Saving lives is saving lives!
If Obesity is a leading cause of disease and death for some and this drug is a real game changer – it shouldn’t be denied anyone.
I have read of some doing 1400 calorie diets for years to no avail or some doing low carb diets only to find menopause is against them or even their thyroids.
So, it isn’t always about unhealthy attitudes or diets, but at times changes in the body and age plus a high level of intolerance to carbs even if minimal.
For example, a person might be on 1400 calories a day, but if any of that is a high carb then it may hinder any weight loss whatsoever. E.g. Bananas.
From what I have read Ozempic seems to be able to unintentionally bypass menopause, thyoid issues and all kinds of metabolic issues, but not without its own negative consequences like constipation, nausea and diarrhoea. However, some learn to tolerate it and some eventually get over those initial symptoms. Some just don’t!

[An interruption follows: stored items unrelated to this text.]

(** A packet that presses the first and the third button of three leaves the
    mask 5, a 32-bit mask. *)
Lemma three_button_packet_mask :
  buttonState
    (fst (handlePackets freshIVars
            [mkPacket (threeButtonPacket 10 1 1 0 1 0 1) 10 1])) = Some 5 /\
  inUint32 5.
Proof.
  split; [reflexivity | ].
  apply (buttonState_stays_32_bit freshIVars
           [mkPacket (threeButtonPacket 10 1 1 0 1 0 1) 10 1] 0 5).
  - reflexivity.
  - unfold inUint32. lia.
  - reflexivity.
Defined.

(** After [init] and the attach to [mouseDevice] the array holds the five
    mouse channels of the device. *)
Lemma init_then_attach_to_mouse :
  exists deviceElements,
    getElements (hostAllOk mouseDevice) = Some deviceElements /\
    snd (fst (Start_Impl (hostAllOk mouseDevice) freshIVars)) =
      mkIVars (map ObjElement (filter isMouseElement (elementsOf deviceElements)))
              (Some 0) /\
    filter isMouseElement (elementsOf deviceElements) <> [].
Proof.
  apply (init_then_Start_Impl true true true (hostAllOk mouseDevice) freshIVars).
  - reflexivity.
  - reflexivity.
Defined.

(** A host whose [Open] fails with a code of its own: the attach returns
    that code. *)
Lemma open_failure_is_returned :
  fst (fst (Start_Impl (mkHost kIOReturnSuccess kIOReturnSuccess true 77
                               (Some mouseDevice) kIOReturnSuccess)
                       freshIVars)) = 77.
Proof.
  pose proof (Start_Impl_first_failure_decides
                (mkHost kIOReturnSuccess kIOReturnSuccess true 77
                        (Some mouseDevice) kIOReturnSuccess)
                freshIVars) as H.
  cbv zeta in H. destruct H as (_ & H). destruct (H eq_refl) as (_ & H2).
  destruct (H2 eq_refl) as (_ & H3). destruct (H3 eq_refl) as (H4 & _).
  apply H4. simpl. discriminate.
Defined.
(** * MyHome: the quote-and-typewriter widget of [script.js]

  A shallow embedding of [fetchDailyQuote], [startTypewriterAnimation]
  and [startCursorBlink] (class [AnimationSystem] of [script.js]),
  with the properties of the widget proved over it.

  JavaScript strings are sequences of UTF-16 code units; [length],
  indexing and [substring] all count code units, so a string is a
  [list Z] of code units here. *)

From Stdlib Require Import ZArith QArith Qround Qabs Qpower List Bool Lia.
From Stdlib Require Import String Ascii DecimalString.
From Stdlib Require Import PrimFloat FloatOps SpecFloat.
Import ListNotations.
Open Scope Z_scope.

(** ** JavaScript strings *)

Module JsString.

Definition jsstring : Type := list Z.

(** An ASCII literal as a JavaScript string. *)
Definition str (s : string) : jsstring :=
  map (fun a => Z.of_N (N_of_ascii a)) (list_ascii_of_string s).

(** [s.length] *)
Definition length (s : jsstring) : Z := Z.of_nat (List.length s).

(** [s[i]]: [None] stands for [undefined]. *)
Definition charAt (s : jsstring) (i : Z) : option Z :=
  if i <? 0 then None else nth_error s (Z.to_nat i).

(** [s.substring(a, b)]: both ends are clamped to [0, s.length] and
    swapped when [a > b]. *)
Definition clamp (n len : Z) : Z := Z.min (Z.max n 0) len.

Definition substring (s : jsstring) (a b : Z) : jsstring :=
  let a' := clamp a (length s) in
  let b' := clamp b (length s) in
  let lo := Z.min a' b' in
  let hi := Z.max a' b' in
  firstn (Z.to_nat (hi - lo)) (skipn (Z.to_nat lo) s).

(** The code units matched by [\s] in a regular expression, which are
    also the ones [trim] strips: WhiteSpace and LineTerminator of
    ECMAScript. *)
Definition isWhiteSpace (c : Z) : bool :=
  (c =? 0x9) || (c =? 0xA) || (c =? 0xB) || (c =? 0xC) || (c =? 0xD)
  || (c =? 0x20) || (c =? 0xA0) || (c =? 0x1680)
  || ((0x2000 <=? c) && (c <=? 0x200A))
  || (c =? 0x2028) || (c =? 0x2029) || (c =? 0x202F) || (c =? 0x205F)
  || (c =? 0x3000) || (c =? 0xFEFF).

Fixpoint trimStart (s : jsstring) : jsstring :=
  match s with
  | [] => []
  | c :: t => if isWhiteSpace c then trimStart t else s
  end.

But it does work for most and that is important to know.
If it can deal with Obesity effectively and even prevent it then it is something that should be made available 100%.
Also, sooner rather than later!
Excellent commentary by Professor Samaras. The PBAC statement that the STEP results are unlikely to be achieved in Australia without the intensive lifestyle intervention simply reflects the prejudice of the establishment against obese individuals. Lifestyle interventions were undertaken in both groups in the trial and have already failed to provide long term benefit in these patients.
I used semaglutide 2mg/week off-label to complement LGS and shed a further 12kg in 7 months. It is a ‘game-changer’ and I cannot wait until a reliable supply is once again available in Australia. I take no other prescribed medications, have no significant family medical history, and am more than happy to bear the cost of semaglutide as I feel it will help to prevent future health problems/costs.
Agree with Adrian Clifford’s comment. PBAC says drugs would cost 1 billion over 6 years. What are the health costs of untreated obesity over that period? I also remember when Cimtetidine or Omeprazole were considered too expensive by some! In the recent NEJM paper, Tirzepatide resulted in an 8mmHG drop in systolic BP in essentially people with no or treated hypertension. 39% lost more than 25% body weight in 72 weeks. That compares pretty favourably with bariatric surgery without all the serious adverse effects and costs. Mind you, I wonder what the reduction in food intake will save the person paying $133/month, especially with current lettuce costs.
On a comparison cost basis, what is the cost of morbidity and illness from obesity compared to the cost of a drug which can reduce obesity effectively?
Why would you use this drug for Type 1 Diabetes? Perhaps the question is incorrect.